Work required >> Starting with the line that contains "KeyError (k : str)" and stopping after the line that contains "(fun p => k))", copy the entries below exactly. Include nothing else.

Saved entries:
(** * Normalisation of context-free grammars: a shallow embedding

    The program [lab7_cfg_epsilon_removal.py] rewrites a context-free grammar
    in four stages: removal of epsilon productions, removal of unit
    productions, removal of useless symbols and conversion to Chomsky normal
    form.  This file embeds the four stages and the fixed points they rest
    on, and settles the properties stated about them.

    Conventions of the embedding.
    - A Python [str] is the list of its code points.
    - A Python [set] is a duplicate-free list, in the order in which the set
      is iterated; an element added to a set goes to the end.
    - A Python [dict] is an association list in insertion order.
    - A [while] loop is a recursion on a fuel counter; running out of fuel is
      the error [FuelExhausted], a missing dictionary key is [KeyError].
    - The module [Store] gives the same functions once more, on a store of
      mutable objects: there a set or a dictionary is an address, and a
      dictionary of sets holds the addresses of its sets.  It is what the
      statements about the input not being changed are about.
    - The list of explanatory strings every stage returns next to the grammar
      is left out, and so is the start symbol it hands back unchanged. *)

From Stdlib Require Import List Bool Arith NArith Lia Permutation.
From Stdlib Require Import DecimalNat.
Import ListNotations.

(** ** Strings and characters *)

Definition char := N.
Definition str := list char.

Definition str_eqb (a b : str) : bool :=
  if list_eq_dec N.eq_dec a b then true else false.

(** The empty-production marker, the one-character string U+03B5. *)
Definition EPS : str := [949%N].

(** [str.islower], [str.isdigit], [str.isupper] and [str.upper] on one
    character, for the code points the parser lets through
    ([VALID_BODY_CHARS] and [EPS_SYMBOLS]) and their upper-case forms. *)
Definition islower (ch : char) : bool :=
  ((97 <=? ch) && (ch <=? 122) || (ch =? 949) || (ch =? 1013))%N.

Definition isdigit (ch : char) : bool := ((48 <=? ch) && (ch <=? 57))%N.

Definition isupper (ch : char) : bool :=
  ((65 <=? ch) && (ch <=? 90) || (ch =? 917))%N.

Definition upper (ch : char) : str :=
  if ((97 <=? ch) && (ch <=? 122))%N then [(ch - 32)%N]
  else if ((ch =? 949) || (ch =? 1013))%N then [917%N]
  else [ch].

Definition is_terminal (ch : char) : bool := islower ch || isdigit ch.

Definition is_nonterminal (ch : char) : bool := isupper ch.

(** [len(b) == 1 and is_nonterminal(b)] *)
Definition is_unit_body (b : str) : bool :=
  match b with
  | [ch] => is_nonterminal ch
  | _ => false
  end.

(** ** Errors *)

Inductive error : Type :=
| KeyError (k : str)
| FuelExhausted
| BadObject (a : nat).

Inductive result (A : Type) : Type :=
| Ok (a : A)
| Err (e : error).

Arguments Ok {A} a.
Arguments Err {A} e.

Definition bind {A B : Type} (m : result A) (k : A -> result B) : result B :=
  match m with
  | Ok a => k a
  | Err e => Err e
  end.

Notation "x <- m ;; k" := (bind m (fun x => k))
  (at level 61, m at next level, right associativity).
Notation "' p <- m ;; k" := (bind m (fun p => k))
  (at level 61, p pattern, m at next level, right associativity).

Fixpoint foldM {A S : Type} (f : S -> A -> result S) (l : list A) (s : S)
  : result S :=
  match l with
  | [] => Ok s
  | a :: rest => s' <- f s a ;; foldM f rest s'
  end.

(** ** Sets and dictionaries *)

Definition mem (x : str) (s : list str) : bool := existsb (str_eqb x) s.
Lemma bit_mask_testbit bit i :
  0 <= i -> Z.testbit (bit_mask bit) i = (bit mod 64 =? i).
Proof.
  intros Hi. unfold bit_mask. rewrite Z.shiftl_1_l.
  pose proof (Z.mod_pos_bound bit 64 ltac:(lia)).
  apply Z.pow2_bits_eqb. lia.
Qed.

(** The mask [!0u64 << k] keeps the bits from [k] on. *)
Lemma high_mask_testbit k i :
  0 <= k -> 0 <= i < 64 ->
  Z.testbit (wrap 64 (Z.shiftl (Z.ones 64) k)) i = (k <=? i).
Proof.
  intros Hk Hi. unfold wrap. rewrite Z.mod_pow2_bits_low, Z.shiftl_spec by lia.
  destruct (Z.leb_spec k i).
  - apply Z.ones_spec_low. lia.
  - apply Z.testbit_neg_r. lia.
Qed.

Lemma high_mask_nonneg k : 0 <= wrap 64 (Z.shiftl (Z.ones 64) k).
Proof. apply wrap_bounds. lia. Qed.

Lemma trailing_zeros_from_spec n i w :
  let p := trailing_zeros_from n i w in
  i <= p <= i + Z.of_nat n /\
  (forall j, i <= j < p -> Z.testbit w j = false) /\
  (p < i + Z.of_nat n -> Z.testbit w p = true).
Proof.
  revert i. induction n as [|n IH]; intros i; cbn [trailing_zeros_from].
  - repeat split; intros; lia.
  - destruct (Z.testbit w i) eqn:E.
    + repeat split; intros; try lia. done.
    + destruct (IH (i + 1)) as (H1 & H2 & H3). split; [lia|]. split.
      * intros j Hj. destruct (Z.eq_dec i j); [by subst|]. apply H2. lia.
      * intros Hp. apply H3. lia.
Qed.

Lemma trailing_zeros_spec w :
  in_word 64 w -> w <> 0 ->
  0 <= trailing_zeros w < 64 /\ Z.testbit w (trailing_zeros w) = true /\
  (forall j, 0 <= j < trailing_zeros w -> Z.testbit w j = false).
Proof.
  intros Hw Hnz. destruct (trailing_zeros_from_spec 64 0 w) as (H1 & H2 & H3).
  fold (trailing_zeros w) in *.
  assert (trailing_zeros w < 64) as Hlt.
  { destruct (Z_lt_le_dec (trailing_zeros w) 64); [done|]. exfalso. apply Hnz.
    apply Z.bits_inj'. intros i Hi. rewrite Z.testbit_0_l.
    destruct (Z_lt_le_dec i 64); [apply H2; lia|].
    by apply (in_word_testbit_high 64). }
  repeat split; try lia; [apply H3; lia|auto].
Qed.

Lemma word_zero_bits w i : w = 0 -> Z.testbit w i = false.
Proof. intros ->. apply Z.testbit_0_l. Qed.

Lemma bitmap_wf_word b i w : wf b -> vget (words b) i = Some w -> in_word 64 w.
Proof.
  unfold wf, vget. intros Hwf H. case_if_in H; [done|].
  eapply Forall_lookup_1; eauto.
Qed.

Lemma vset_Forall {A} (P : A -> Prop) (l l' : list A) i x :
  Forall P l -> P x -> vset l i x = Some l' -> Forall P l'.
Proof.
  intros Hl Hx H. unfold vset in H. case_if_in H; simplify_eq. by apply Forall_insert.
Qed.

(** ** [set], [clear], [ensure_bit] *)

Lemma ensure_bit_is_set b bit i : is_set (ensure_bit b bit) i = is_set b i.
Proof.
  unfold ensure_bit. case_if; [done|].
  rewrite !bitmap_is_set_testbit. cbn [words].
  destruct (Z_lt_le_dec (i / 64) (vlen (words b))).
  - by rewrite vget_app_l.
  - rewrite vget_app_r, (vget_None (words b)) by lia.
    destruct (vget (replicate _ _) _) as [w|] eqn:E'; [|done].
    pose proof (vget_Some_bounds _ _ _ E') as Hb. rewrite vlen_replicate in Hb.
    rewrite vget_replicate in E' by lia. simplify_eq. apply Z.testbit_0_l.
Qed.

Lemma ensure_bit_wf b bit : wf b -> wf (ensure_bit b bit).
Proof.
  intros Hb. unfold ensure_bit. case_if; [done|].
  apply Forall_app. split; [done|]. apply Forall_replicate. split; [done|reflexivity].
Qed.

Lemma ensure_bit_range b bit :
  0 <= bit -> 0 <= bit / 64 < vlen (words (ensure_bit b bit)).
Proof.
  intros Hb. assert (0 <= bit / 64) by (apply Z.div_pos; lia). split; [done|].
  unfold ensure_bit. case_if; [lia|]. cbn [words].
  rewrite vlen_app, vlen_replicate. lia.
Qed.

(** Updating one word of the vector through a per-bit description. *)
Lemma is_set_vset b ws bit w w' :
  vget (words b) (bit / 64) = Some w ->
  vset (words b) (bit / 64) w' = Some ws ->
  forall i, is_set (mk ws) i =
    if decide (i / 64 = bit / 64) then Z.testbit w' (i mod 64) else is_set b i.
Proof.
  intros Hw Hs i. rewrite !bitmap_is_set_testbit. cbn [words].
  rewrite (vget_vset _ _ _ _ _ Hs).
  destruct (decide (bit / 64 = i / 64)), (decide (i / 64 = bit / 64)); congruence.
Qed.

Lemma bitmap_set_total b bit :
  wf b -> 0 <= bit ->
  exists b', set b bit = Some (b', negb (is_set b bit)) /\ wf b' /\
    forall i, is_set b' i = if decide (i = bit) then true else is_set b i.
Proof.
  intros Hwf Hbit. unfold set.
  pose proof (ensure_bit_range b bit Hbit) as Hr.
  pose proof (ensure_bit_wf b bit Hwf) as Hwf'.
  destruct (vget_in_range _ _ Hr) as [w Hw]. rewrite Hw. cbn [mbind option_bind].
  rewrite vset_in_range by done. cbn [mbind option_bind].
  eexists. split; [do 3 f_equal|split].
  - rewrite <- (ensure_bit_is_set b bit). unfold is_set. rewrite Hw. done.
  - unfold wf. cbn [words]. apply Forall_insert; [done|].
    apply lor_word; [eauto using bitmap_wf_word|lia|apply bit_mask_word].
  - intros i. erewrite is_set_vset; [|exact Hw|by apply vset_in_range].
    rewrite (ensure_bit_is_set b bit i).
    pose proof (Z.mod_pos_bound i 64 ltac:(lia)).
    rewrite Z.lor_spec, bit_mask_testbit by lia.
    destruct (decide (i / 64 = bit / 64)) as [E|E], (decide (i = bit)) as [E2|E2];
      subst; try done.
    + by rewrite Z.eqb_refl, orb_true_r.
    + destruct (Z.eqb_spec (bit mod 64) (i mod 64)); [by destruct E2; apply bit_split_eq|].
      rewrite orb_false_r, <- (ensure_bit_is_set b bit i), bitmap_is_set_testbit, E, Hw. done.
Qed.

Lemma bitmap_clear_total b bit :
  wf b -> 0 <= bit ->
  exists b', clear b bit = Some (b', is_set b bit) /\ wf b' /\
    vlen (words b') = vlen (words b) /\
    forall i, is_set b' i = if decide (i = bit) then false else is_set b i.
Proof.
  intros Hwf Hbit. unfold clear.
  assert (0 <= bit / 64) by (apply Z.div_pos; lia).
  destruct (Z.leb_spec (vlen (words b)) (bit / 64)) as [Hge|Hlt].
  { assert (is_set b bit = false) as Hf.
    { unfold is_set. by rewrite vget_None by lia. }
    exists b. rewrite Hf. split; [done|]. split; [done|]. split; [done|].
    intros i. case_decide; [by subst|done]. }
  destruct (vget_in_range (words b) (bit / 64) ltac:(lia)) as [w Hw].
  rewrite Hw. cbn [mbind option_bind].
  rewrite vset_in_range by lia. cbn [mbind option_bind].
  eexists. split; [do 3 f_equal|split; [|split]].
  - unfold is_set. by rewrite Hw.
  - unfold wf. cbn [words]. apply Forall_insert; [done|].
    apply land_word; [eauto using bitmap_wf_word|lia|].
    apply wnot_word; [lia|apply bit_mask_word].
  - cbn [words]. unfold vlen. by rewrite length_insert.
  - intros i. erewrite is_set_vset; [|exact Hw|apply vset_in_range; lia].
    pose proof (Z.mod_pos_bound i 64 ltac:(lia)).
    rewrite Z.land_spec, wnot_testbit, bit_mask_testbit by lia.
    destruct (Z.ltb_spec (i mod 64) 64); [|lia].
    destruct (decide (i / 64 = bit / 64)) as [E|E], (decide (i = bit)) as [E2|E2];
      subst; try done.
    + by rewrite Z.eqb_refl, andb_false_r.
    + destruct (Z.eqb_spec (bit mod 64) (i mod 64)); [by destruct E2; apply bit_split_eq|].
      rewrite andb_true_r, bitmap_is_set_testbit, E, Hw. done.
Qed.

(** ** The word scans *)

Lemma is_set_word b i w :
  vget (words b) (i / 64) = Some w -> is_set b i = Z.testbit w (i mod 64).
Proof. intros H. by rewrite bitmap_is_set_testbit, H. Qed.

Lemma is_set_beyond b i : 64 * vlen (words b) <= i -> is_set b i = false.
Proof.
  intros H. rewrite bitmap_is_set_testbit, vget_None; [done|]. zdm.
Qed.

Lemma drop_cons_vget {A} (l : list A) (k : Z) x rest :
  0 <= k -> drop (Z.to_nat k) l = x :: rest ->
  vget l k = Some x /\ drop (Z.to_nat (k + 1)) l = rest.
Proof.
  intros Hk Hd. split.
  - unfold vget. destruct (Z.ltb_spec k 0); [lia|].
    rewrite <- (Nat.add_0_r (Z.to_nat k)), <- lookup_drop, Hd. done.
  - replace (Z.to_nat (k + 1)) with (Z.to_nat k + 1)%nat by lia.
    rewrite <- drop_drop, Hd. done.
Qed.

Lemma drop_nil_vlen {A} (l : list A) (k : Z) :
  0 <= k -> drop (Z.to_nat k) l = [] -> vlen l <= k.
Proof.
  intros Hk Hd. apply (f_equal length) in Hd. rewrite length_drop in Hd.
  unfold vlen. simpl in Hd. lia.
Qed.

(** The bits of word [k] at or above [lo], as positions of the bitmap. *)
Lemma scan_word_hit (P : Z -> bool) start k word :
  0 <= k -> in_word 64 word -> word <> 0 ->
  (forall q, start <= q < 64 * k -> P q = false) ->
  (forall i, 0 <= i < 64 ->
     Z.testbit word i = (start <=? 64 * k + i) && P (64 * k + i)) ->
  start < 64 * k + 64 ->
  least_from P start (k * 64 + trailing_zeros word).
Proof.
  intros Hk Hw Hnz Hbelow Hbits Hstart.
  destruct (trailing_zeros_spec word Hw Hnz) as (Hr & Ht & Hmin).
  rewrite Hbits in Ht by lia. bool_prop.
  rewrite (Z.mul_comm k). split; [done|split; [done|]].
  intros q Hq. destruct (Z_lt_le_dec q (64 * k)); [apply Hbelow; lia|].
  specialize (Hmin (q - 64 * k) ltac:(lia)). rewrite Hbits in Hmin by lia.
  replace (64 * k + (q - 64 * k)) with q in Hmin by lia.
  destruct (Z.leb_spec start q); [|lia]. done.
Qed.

Result below >>
| KeyError (k : str)
| FuelExhausted
| BadObject (a : nat).

Inductive result (A : Type) : Type :=
| Ok (a : A)
| Err (e : error).

Arguments Ok {A} a.
Arguments Err {A} e.

Definition bind {A B : Type} (m : result A) (k : A -> result B) : result B :=
  match m with
  | Ok a => k a
  | Err e => Err e
  end.

Notation "x <- m ;; k" := (bind m (fun x => k))
  (at level 61, m at next level, right associativity).
Notation "' p <- m ;; k" := (bind m (fun p => k))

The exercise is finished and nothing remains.